Book Review: Wingshooters
My book club is currently reading Wingshooters by Nina Revoyr. I have to say, it’s one of most engaging books I’ve read in a while. The story revolves around a little girl named Michelle, whose Caucasian father is from rural Wisconsin, and whose mother is a foreign exchange student from Japan. Her parents marry after meeting each other in college, despite the opposition from her father’s family.
After Michelle’s mother leaves them, her father goes out to find her and leaves Michelle in Wisconsin to live with his parents. As the only person of color in the very small community, Michelle is taunted, teased, pushed around, and pelted with rocks by the other children on a regular basis.
Despite the abandonment by her parents and the bullying by her classmates, Michelle finds joy in her life in Wisconsin. She is adored by her grandfather, who enjoys taking her out to play ball, hunt, and fish. Her grandparents’ dog is her faithful companion.
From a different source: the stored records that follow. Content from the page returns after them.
(* ===== verification/Transport.v ===== *)
(** * The transport and the app's worker ([crates/pqkey/src/transport/mod.rs],
    [transport/identification.rs])

    The transport reads packets, drives the CTAPHID state machine and writes
    packets; a worker thread is_answer_to requests with the app, another delivers
    identifications.  The threads share queues, the interrupt flag and what the
    app says about waiting for the user.  A turn of the schedule is what the
    other threads do between two steps of the transport, with the time and
    whether shutdown was asked_for for; so a statement for every schedule is one for
    every interleaving.  What the app is_answer_to, and when, is the schedule's.
    A run ends where its schedule ends, so it can end at any step.  Times are
    nanoseconds since the transport started.  Every turn of a loop takes a turn
    of the schedule, so a schedule's length is fuel enough ([serve_fuel]).
    Waking a sleeping loop and the version reported are left out. *)

From stdpp Require Import list.
From S2P Require Import Prelude Constants Alg Crypto Cbor Records PinRetry Token Presence Store.
From S2P Require Import CredentialKey Signing Engine U2f Dispatch Ctaphid HidHost HidHostInv HidHostProofs Seat.

Record AppResponse : Type := {
  as_payload : bytes;
  as_presence_finished : option Z;
  as_u2f_enabled : bool;
  as_reset : bool
}.

(** A reset that may have invalidated credentials: it succeeded, or failed in
    the store; refusal, timeout and cancellation do not count. *)
Definition is_reset_answer (request : AppRequest) (payload : bytes) : bool :=
  bool_decide (ar_command request = Cbor)
  && bool_decide (head (ar_payload request) = Some CTAP_CMD_RESET)
  && is_some_and (head payload)
       (fun status => (status =? CTAP2_OK) || (status =? CTAP2_ERR_PROCESSING)
                      || (status =? CTAP2_ERR_KEY_STORE_FULL)).

Section Worker.

Context {S : Type} `{Crypto} `{KeyCrypto} `{SigningCrypto} `{Ciborium} `{Certificates} `{CredentialStore S}.

(** One turn of the worker; [finished] is when presence ended, if the user was
    asked_for. *)
Definition run_app (finished : option Z) (request : AppRequest) (a : CtapApp S)
    : CtapApp S * AppResponse :=
  let (b, payload) := if bool_decide (ar_command request = Msg) then call_u2f (ar_payload request) a
                      else call (ar_payload request) a in
  (b, {| as_payload := payload; as_presence_finished := finished; as_u2f_enabled := u2f_enabled b;
         as_reset := is_reset_answer request payload |}).

End Worker.

(** ** What the threads share *)

(** The worker waits for a request, calls the app, has the app's answer, and
    has marked the flag idle but not yet sent the answer. *)
Inductive WorkerStage : Type :=
| WorkerWaits
| WorkerCalls (request : AppRequest) (before : option Z)
| WorkerAnswered (response : AppResponse)
| WorkerReplies (response : AppResponse).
One day, the townspeople are completely stunned when a black professional couple moves into town. The husband is a substitute teacher at the local grade school, and the wife is a nurse treating patients at the local clinic. All of a sudden, no one seems to be concerned about Michelle anymore. All of the town’s attention is focused on this new couple. There is resistance to change, to put it mildly.
As the story unfolds, Michelle watches with interest. And to her horror, it doesn’t end well.
What I enjoyed most about this book was the writing style. The details were so on target when describing the experience of a child growing up in a world filled with racial tension and bigotry. This is a book you don’t want to miss.